- _Your objective_: If a line of the data below holds the string "system", copy it.

- _Records shown_:

◆ ◆ ◆

(* ===== verification/Wal.v ===== *)
(** * Wal: the checksummed journal (src/internal/storage/wal.go)

    The model runs on a [Disk]: the files of one data directory with their
    bytes, the part of them that has been synced, the advisory locks held, and a
    plan of injected I/O outcomes.  Every system call of the source takes the next
    outcome of the plan (an empty plan means success), so each early return of the
    source is a branch of the model.  Writes append at the end of the file: the
    journal seeks there on opening and is its only writer.

    What a file holds before it is synced, and the names of a directory before it
    is synced, may be lost when the power fails.  The disk carries a plan of
    [outages] too, which says of each end of the process whether the power fails,
    and then how much of what is not synced is lost. *)

From Stdlib Require Import Strings.Byte.
From stdpp Require Import base numbers list gmap strings fin_maps pretty options.
From S2P Require Import Prelude Effects Bytes.

Local Open Scope N_scope.

Definition MaxRecordBytes : N := 16777216.

(** ** The operating system *)

(** What one system call does: [f_written] is the number of bytes a write gets
    through when it is short, [f_err] the error returned. *)
Record fault := mkFault { f_written : option nat; f_err : option error }.
Definition no_fault : fault := mkFault None None.

(** A file on the disk: what its last sync has made stable, and what it holds. *)
Definition file : Type := bytes * bytes.

(** What a power failure does to a name: [da_entry] is the directory entry that is
    found, the present one or one of those that it has replaced since the directory
    was synced; of the file's contents, what was not synced is lost but for
    [da_kept] bytes, of the new contents or, where they had been cut, of the old. *)
Record damage := mkDamage { da_entry : nat; da_newer : bool; da_kept : nat }.

Inductive outage :=
  | ProcessEnd                              (* the system goes on *)
  | PowerLoss (damages : string → damage).

Record Disk := mkDisk {
  files : gmap string bytes;
  synced : gmap string bytes;
  earlier : gmap string (list (option file));   (* the entries replaced since the directory was synced *)
  locks : gset string;
  faults : list fault;
  outages : list outage;
}.

Definition next_fault : M Disk fault := λ d,
  match faults d with
  | [] => Some (no_fault, d)
  | f :: fs => Some (f, mkDisk (files d) (synced d) (earlier d) (locks d) fs (outages d))
  end.

(** A call that can fail and changes nothing of the model ([MkdirAll], [Stat],
    [Seek], reads). *)
Definition sys : M Disk (option error) :=
  f ← next_fault; mret (f_err f).

Definition set_file (name : string) (b : bytes) (d : Disk) : Disk :=
  mkDisk (<[name := b]> (files d)) (synced d) (earlier d) (locks d) (faults d) (outages d).

Definition set_locks (ls : gset string) (d : Disk) : Disk :=
  mkDisk (files d) (synced d) (earlier d) ls (faults d) (outages d).

Definition file_at (d : Disk) (name : string) : option file :=
  (λ b, (default [] (synced d !! name), b)) <$> files d !! name.

(** A directory entry changes: [name] is now the file [x], or gone. *)
Definition link (name : string) (x : option file) (d : Disk) : Disk :=
  mkDisk (partial_alter (λ _, snd <$> x) name (files d)) (partial_alter (λ _, fst <$> x) name (synced d))
    (<[name := file_at d name :: default [] (earlier d !! name)]> (earlier d)) (locks d) (faults d) (outages d).

(** [file.Sync] and [syncDirectory]: when they succeed, the contents of the file, or
    the names of the directory, are stable. *)
Definition sync_file (name : string) : M Disk (option error) :=
  e ← sys;
  match e with
  | Some e => mret (Some e)
  | None =>
    modify (λ d, mkDisk (files d) (<[name := default [] (files d !! name)]> (synced d)) (earlier d)
                   (locks d) (faults d) (outages d)) ;;
    mret None
  end.

Definition syncDirectory : M Disk (option error) :=
  e ← sys;
  match e with
  | Some e => mret (Some e)
  | None => modify (λ d, mkDisk (files d) (synced d) ∅ (locks d) (faults d) (outages d)) ;; mret None
  end.

(** [os.OpenFile] with [O_CREATE], and with [O_TRUNC] too. *)
Definition open_create (name : string) : M Disk (option error) :=
  e ← sys;
  match e with
  | Some e => mret (Some e)
  | None =>
    modify (λ d, match files d !! name with Some _ => d | None => link name (Some ([], [])) d end) ;;
    mret None
  end.

Definition open_truncate (name : string) : M Disk (option error) :=
  e ← open_create name;
  match e with
  | Some e => mret (Some e)
  | None => modify (set_file name []) ;; mret None
  end.

(** [lockFile]: an exclusive lock, refused when another handle holds it. *)
Definition lockFile (name : string) : M Disk (option error) :=
  e ← sys;
  match e with
  | Some e => mret (Some e)
  | None =>
    d ← get;
    if bool_decide (name ∈ locks d) then mret (Some (ErrNew "resource temporarily unavailable"))
    else modify (λ d, set_locks ({[name]} ∪ locks d) d) ;; mret None
  end.

(** Closing a handle releases its lock. *)
Definition close_file (name : string) : M Disk (option error) :=
  e ← sys;
  modify (λ d, set_locks (locks d ∖ {[name]}) d) ;;
  mret e.

(** [file.Write]: the number of bytes written and the error. *)
Definition write_file (name : string) (b : bytes) : M Disk (nat * option error) :=
  f ← next_fault;
  let n := match f_written f with None => length b | Some k => Nat.min k (length b) end in
  modify (λ d, set_file name (default [] (files d !! name) ++ take n b) d) ;;
  mret (n, f_err f).

Definition truncateTail (name : string) (offset : N) : M Disk (option error) :=
  e ← sys;
  match e with
  | Some e => mret (Some e)
  | None =>
    modify (λ d, set_file name (takeN offset (default [] (files d !! name))) d) ;;
    sync_file name
  end.

(** ** The journal *)

Record WAL := mkWAL {
  w_path : string;             (* file name within the directory *)
  w_open : bool;               (* [w.file] is an open handle on it *)
  w_lock : option bool;        (* [w.lock]: nil, or a handle, open or closed *)
  w_failed : option error;
}.

Definition directory_lock : string := "directory.lock".

(** A framed record: length, checksum, payload. *)
Definition frame (payload : bytes) : bytes :=
  PutUint32 (lenN payload mod two32) ++ PutUint32 (ChecksumIEEE payload) ++ payload.
#[global] Arguments frame : simpl never.

Definition replay_error (offset : N) (err : error) : error :=
  ErrWrap ("WAL replay at byte " +:+ pretty offset +:+ ": ") err.

(** The replay loop of [OpenJournal].  [rest] is the part of the file from
    [offset] on; [r] is the state of the [replay] callback.  Every iteration
    consumes at least eight bytes, so [length rest] iterations are enough. *)
Section scan.
Context {R : Type} (replay : bytes → R → R * option error) (name : string).

Fixpoint scan (fuel : nat) (offset : N) (rest : bytes) (r : R) : M Disk (R * option error) :=
  match fuel with
  | O => mret (r, None)
  | S fuel =>
    e ← sys;
    match e with
    | Some e => mret (r, Some e)
    | None =>
      if bool_decide (rest = []) then mret (r, None) (* io.EOF *)
      else if lenN rest <? 8 then (* io.ErrUnexpectedEOF *)
        e ← truncateTail name offset; mret (r, e)
      else
        let header := takeN 8 rest in
        let body := dropN 8 rest in
        let len := Uint32 (takeN 4 header) in
        if (len =? 0) || (MaxRecordBytes <? len)
        then mret (r, Some (ErrNew ("invalid WAL length at byte " +:+ pretty offset)))
        else
          e ← sys;
          match e with
          | Some e => mret (r, Some e)
          | None =>
            if lenN body <? len then
              e ← truncateTail name offset; mret (r, e)
            else
              let payload := takeN len body in
              if negb (ChecksumIEEE payload =? Uint32 (dropN 4 header))
              then mret (r, Some (ErrNew ("WAL checksum mismatch at byte " +:+ pretty offset)))
              else
                let '(r, err) := replay payload r in
                match err with
                | Some err => mret (r, Some (replay_error offset err))
                | None => scan fuel (offset + add32 8 len) (dropN len body) r
                end
          end
    end
  end.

◆ ◆ ◆

- _Answer to this exercise_:
    plan of injected I/O outcomes.  Every system call of the source takes the next
(** ** The operating system *)
(** What one system call does: [f_written] is the number of bytes a write gets
  | ProcessEnd                              (* the system goes on *)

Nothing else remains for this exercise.